BEGIN RECORDS TO PROCESS

(** * TransactionAnalyzer (index.js): a shallow embedding and its properties

    The class [TransactionAnalyzer] of [src/index.js] holds an array of
    transaction objects read from a JSON file and answers aggregate and filter
    queries over it.  This file embeds the methods as functions over

    - JavaScript Numbers as IEEE 754 binary64 values ([spec_float] with
      precision 53 and maximal exponent 1024), with the language's arithmetic
      and comparison operators;
    - JavaScript primitive values ([JsValue]) for the fields of a record and
      for the arguments of a call;
    - the built-ins the methods call ([parseFloat], [new Date(v)], the
      conversion of a String to a Number) as an interface [Host], so that every
      theorem holds for every engine and time zone;
    - the plain object used as a counter table, with the enumeration order of
      [for ... in] (integer keys ascending, then the other keys). *)

From Stdlib Require Import ZArith Lia List String Ascii Bool Floats.SpecFloat.
From stdpp Require Import base list gmap sorting strings.

Open Scope string_scope.
Open Scope list_scope.

(** ** Numbers *)

Definition number : Type := spec_float.
Definition prec : Z := 53.
Definition emax : Z := 1024.

Definition NaN : number := S754_nan.

(** The Number nearest to an integer (exact up to 2^53 in magnitude). *)
Definition number_of_Z (z : Z) : number := binary_normalize prec emax z 0 false.
Definition number_of_nat (n : nat) : number := number_of_Z (Z.of_nat n).

Definition js_add (a b : number) : number := SFadd prec emax a b.
Definition js_sub (a b : number) : number := SFsub prec emax a b.
Definition js_div (a b : number) : number := SFdiv prec emax a b.

(** [a < b], [a > b], [a <= b], [a >= b] on Numbers: the relational
    comparison is undefined as soon as one side is NaN, and the four operators
    then all answer false. *)
Definition js_lt (a b : number) : bool :=
  match SFcompare a b with Some Lt => true | _ => false end.
Definition js_gt (a b : number) : bool :=
  match SFcompare b a with Some Lt => true | _ => false end.
Definition js_le (a b : number) : bool :=
  match SFcompare b a with Some Lt | None => false | _ => true end.
Definition js_ge (a b : number) : bool :=
  match SFcompare a b with Some Lt | None => false | _ => true end.

(** [Number::equal]: NaN differs from everything, the two zeros are equal. *)
Definition js_number_equal (a b : number) : bool := SFeqb a b.

Definition is_NaN (a : number) : bool :=
  match a with S754_nan => true | _ => false end.

(** Interval membership [lo <= a <= hi], as a caller would read a range. *)
Definition in_range (lo hi : Z) (a : number) : bool :=
  js_le (number_of_Z lo) a && js_le a (number_of_Z hi).

(** ** Primitive values *)

Inductive JsValue : Type :=
| JsUndefined
| JsNull
| JsBoolean (b : bool)
| JsNumber (n : number)
| JsString (s : string).

Definition ToBoolean (v : JsValue) : bool :=
  match v with
  | JsUndefined | JsNull => false
  | JsBoolean b => b
  | JsNumber (S754_zero _) | JsNumber S754_nan => false
  | JsNumber _ => true
  | JsString s => negb (String.eqb s "")
  end.

(** [x === y]. *)
Definition IsStrictlyEqual (x y : JsValue) : bool :=
  match x, y with
  | JsUndefined, JsUndefined => true
  | JsNull, JsNull => true
  | JsBoolean a, JsBoolean b => Bool.eqb a b
  | JsNumber a, JsNumber b => js_number_equal a b
  | JsString a, JsString b => String.eqb a b
  | _, _ => false
  end.

(** [SameValueZero], the equality of [Set]: as [===] but NaN equals NaN. *)
Definition SameValueZero (x y : JsValue) : bool :=
  match x, y with
  | JsNumber S754_nan, JsNumber S754_nan => true
  | _, _ => IsStrictlyEqual x y
  end.

(** ** Dates *)

(** A Date object is either invalid (its time value is NaN, and so is every
    field read from it) or holds an integral time value in milliseconds with
    the calendar fields its local-time accessors return. *)
Record DateFields : Type := {
  time_value : Z;
  full_year : Z;
  month_index : nat;      (* 0 .. 11 *)
  day_of_month : nat      (* 1 .. 31 *)
}.

Definition JsDate : Type := option DateFields.

Definition valueOf (d : JsDate) : number :=
  match d with Some f => number_of_Z (time_value f) | None => NaN end.
Definition getFullYear (d : JsDate) : number :=
  match d with Some f => number_of_Z (full_year f) | None => NaN end.
Definition getMonth (d : JsDate) : number :=
  match d with Some f => number_of_nat (month_index f) | None => NaN end.
Definition getDate (d : JsDate) : number :=
  match d with Some f => number_of_nat (day_of_month f) | None => NaN end.

(** ** The built-ins of the host *)

Class Host : Type := {
  (** [parseFloat(v)] *)
  parseFloat : JsValue -> number;
  (** [ToNumber] on a String *)
  StringToNumber : string -> number;
  (** [new Date(v)], read in the host's time zone *)
  newDate : JsValue -> JsDate
}.

Definition ToNumber `{Host} (v : JsValue) : number :=
  match v with
  | JsUndefined => NaN
  | JsNull => number_of_Z 0
  | JsBoolean b => if b then number_of_Z 1 else number_of_Z 0
  | JsNumber n => n
  | JsString s => StringToNumber s
  end.

(** ** Property keys and the counter object *)

(** The keys the counter objects of [findMostTransactionsMonth] receive are
    [String(date.getMonth())]: an integer index, or the name NaN for an invalid
    date. *)
Inductive PropertyKey : Type :=
| KIndex (n : nat)
| KNaN.

#[global] Instance PropertyKey_eq_dec : EqDecision PropertyKey.
Proof. solve_decision. Defined.

Definition ToPropertyKey_getMonth (d : JsDate) : PropertyKey :=
  match d with Some f => KIndex (month_index f) | None => KNaN end.

(** A plain object whose values are counts.  Integer-indexed properties are
    kept apart from the named one because [for ... in] visits the former
    first. *)
Record CountObject : Type := {
  indexed : gmap nat nat;
  named_NaN : option nat
}.

Definition empty_object : CountObject := {| indexed := ∅; named_NaN := None |}.

(** [obj[k]]: [None] stands for undefined. *)
Definition obj_get (obj : CountObject) (k : PropertyKey) : option nat :=
  match k with
  | KIndex n => indexed obj !! n
  | KNaN => named_NaN obj
  end.

(** [obj[k] = v]. *)
Definition obj_set (obj : CountObject) (k : PropertyKey) (v : nat) : CountObject :=
  match k with
  | KIndex n => {| indexed := <[n := v]> (indexed obj); named_NaN := named_NaN obj |}
  | KNaN => {| indexed := indexed obj; named_NaN := Some v |}
  end.

(** The order in which [for (const k in obj)] visits the own keys: integer
    indices in ascending numeric order, then the names. *)
Definition OwnPropertyKeys (obj : CountObject) : list PropertyKey :=
  map KIndex (merge_sort le (elements (dom (indexed obj))))
  ++ match named_NaN obj with Some _ => [KNaN] | None => [] end.

(** [parseInt(k)] for [k] a key of a counter object or [null] ([None]):
    the String of [null] and the name NaN hold no digit. *)
Definition parseInt (k : option PropertyKey) : number :=
  match k with
  | Some (KIndex n) => number_of_nat n
  | Some KNaN => NaN
  | None => NaN
  end.

(** ** Sets *)

(** A [Set] keeps its elements in insertion order; [add] appends a value
    unless an element equal to it under [SameValueZero] is present, and stores
    the zero without its sign. *)
Definition JsSet : Type := list JsValue.

Definition Set_has (s : JsSet) (v : JsValue) : bool := existsb (SameValueZero v) s.

Definition Set_add (s : JsSet) (v : JsValue) : JsSet :=
  let v := match v with JsNumber (S754_zero true) => JsNumber (S754_zero false) | _ => v end in
  if Set_has s v then s else s ++ [v].

(** [Array.from(set)] *)
Definition Array_from (s : JsSet) : list JsValue := s.

(** ** Transactions and the analyzer *)

(** One object of [transactions.json].  A field the object lacks reads as
    [JsUndefined]. *)
Record Transaction : Type := {
  transaction_id : JsValue;
  transaction_date : JsValue;
  transaction_amount : JsValue;
  transaction_type : JsValue;
  merchant_name : JsValue;
  transaction_description : JsValue
}.

(** [this.transactions] is the only field of the class. *)
Record TransactionAnalyzer : Type := {
  transactions : list Transaction
}.

(** What [console.error] has printed. *)
Definition Console : Type := list string.

Definition date_error : string := "Неправильно введена дата.".

Section Methods.
Context `{Host}.

(** [constructor(transactions)] *)
Definition constructor (ts : list Transaction) : TransactionAnalyzer :=
  {| transactions := ts |}.

(** [addTransaction(newTransaction)]: [push] on the array; the analyzer after
    the call is returned. *)
Definition addTransaction (this : TransactionAnalyzer) (newTransaction : Transaction)
  : TransactionAnalyzer :=
  {| transactions := transactions this ++ [newTransaction] |}.

Definition getAllTransactions (this : TransactionAnalyzer) : list Transaction :=
  transactions this.

Definition getUniqueTransactionType (this : TransactionAnalyzer) : list JsValue :=
  let uniqueTypes :=
    fold_left (fun (uniqueTypes : JsSet) transaction =>
                 Set_add uniqueTypes (transaction_type transaction))
              (transactions this) [] in
  Array_from uniqueTypes.

(** [calculateTotalAmount()].  The loop runs over [analyzer["transactions"]],
    the analyzer bound at module level, and never reads [this]; [analyzer] is
    therefore a parameter next to [this]. *)
Definition calculateTotalAmount (analyzer this : TransactionAnalyzer) : number :=
  fold_left (fun totalForAllTime transaction =>
               js_add totalForAllTime (parseFloat (transaction_amount transaction)))
            (transactions analyzer) (number_of_Z 0).

(** The validation at the head of [calculateTotalAmountByDate]. *)
Definition date_rejected (month day : JsValue) : bool :=
  js_lt (ToNumber month) (number_of_Z 1) || js_gt (ToNumber month) (number_of_Z 12)
  || js_lt (ToNumber day) (number_of_Z 1) || js_gt (ToNumber day) (number_of_Z 31).

(** The closure [isSameDate]; its second argument, the Date built from the
    three components, is never read and is left out. *)
Definition isSameDate (year month day : JsValue) (transactionDate : JsDate) : bool :=
  (negb (ToBoolean year) || IsStrictlyEqual (JsNumber (getFullYear transactionDate)) year)
  && (negb (ToBoolean month)
      || js_number_equal (getMonth transactionDate) (js_sub (ToNumber month) (number_of_Z 1)))
  && (negb (ToBoolean day) || IsStrictlyEqual (JsNumber (getDate transactionDate)) day).

(** [calculateTotalAmountByDate(year, month, day)]: the returned Number and
    what was printed on the error console. *)
Definition calculateTotalAmountByDate (this : TransactionAnalyzer) (year month day : JsValue)
  : number * Console :=
  if date_rejected month day then (number_of_Z 0, [date_error])
  else
    (fold_left (fun totalAmount transaction =>
                  let transactionDate := newDate (transaction_date transaction) in
                  if isSameDate year month day transactionDate
                  then js_add totalAmount (parseFloat (transaction_amount transaction))
                  else totalAmount)
               (transactions this) (number_of_Z 0),
     []).

Definition getTransactionsInDateRange (this : TransactionAnalyzer) (startDate endDate : JsValue)
  : list Transaction :=
  let start := newDate startDate in
  let end_ := newDate endDate in
  List.filter (fun transaction =>
                 let transactionDate := newDate (transaction_date transaction) in
                 js_ge (valueOf transactionDate) (valueOf start)
                 && js_le (valueOf transactionDate) (valueOf end_))
              (transactions this).

Definition calculateAverageTransactionAmount (this : TransactionAnalyzer) : number :=
  match length (transactions this) with
  | O => number_of_Z 0
  | _ =>
    let totalAmount :=
      fold_left (fun accumulator transaction =>
                   js_add accumulator (parseFloat (transaction_amount transaction)))
                (transactions this) (number_of_Z 0) in
    js_div totalAmount (number_of_nat (length (transactions this)))
  end.

Definition getTransactionsByAmountRange (this : TransactionAnalyzer) (minAmount maxAmount : JsValue)
  : list Transaction :=
  List.filter (fun transaction =>
                 let amount := parseFloat (transaction_amount transaction) in
                 js_ge amount (ToNumber minAmount) && js_le amount (ToNumber maxAmount))
              (transactions this).

Definition calculateTotalDebitAmount (this : TransactionAnalyzer) : number :=
  fold_left (fun total transaction =>
               if IsStrictlyEqual (transaction_type transaction) (JsString "debit")
               then js_add total (parseFloat (transaction_amount transaction))
               else total)
            (transactions this) (number_of_Z 0).

(** One turn of the counting loop: [if (!obj[month]) obj[month] = 0;
    obj[month]++].  A count is an integer below the length of the array, so it
    is kept as a [nat]. *)
Definition count_month (obj : CountObject) (month : PropertyKey) : CountObject :=
  let obj :=
    match obj_get obj month with
    | None | Some O => obj_set obj month 0
    | Some _ => obj
    end in
  match obj_get obj month with
  | Some c => obj_set obj month (S c)
  | None => obj   (* not reached: the key has just been given a value *)
  end.

(** The selection loop over the keys of a counter object: the state is
    [(mostTransactionsMonth, maxTransactionCount)], [None] being [null]. *)
Definition select_month (obj : CountObject) : option PropertyKey * nat :=
  fold_left (fun '(mostTransactionsMonth, maxTransactionCount) month =>
               match obj_get obj month with
               | Some c =>
                 if (maxTransactionCount <? c)%nat then (Some month, c)
                 else (mostTransactionsMonth, maxTransactionCount)
               | None => (mostTransactionsMonth, maxTransactionCount)
               end)
            (OwnPropertyKeys obj) (None, 0).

END RECORDS TO PROCESS

All lines of the records above with the word "JsSet" in them are to be copied.

> _RESULT FOR THIS TASK_
Definition JsSet : Type := list JsValue.
Definition Set_has (s : JsSet) (v : JsValue) : bool := existsb (SameValueZero v) s.
Definition Set_add (s : JsSet) (v : JsValue) : JsSet :=
Definition Array_from (s : JsSet) : list JsValue := s.
    fold_left (fun (uniqueTypes : JsSet) transaction =>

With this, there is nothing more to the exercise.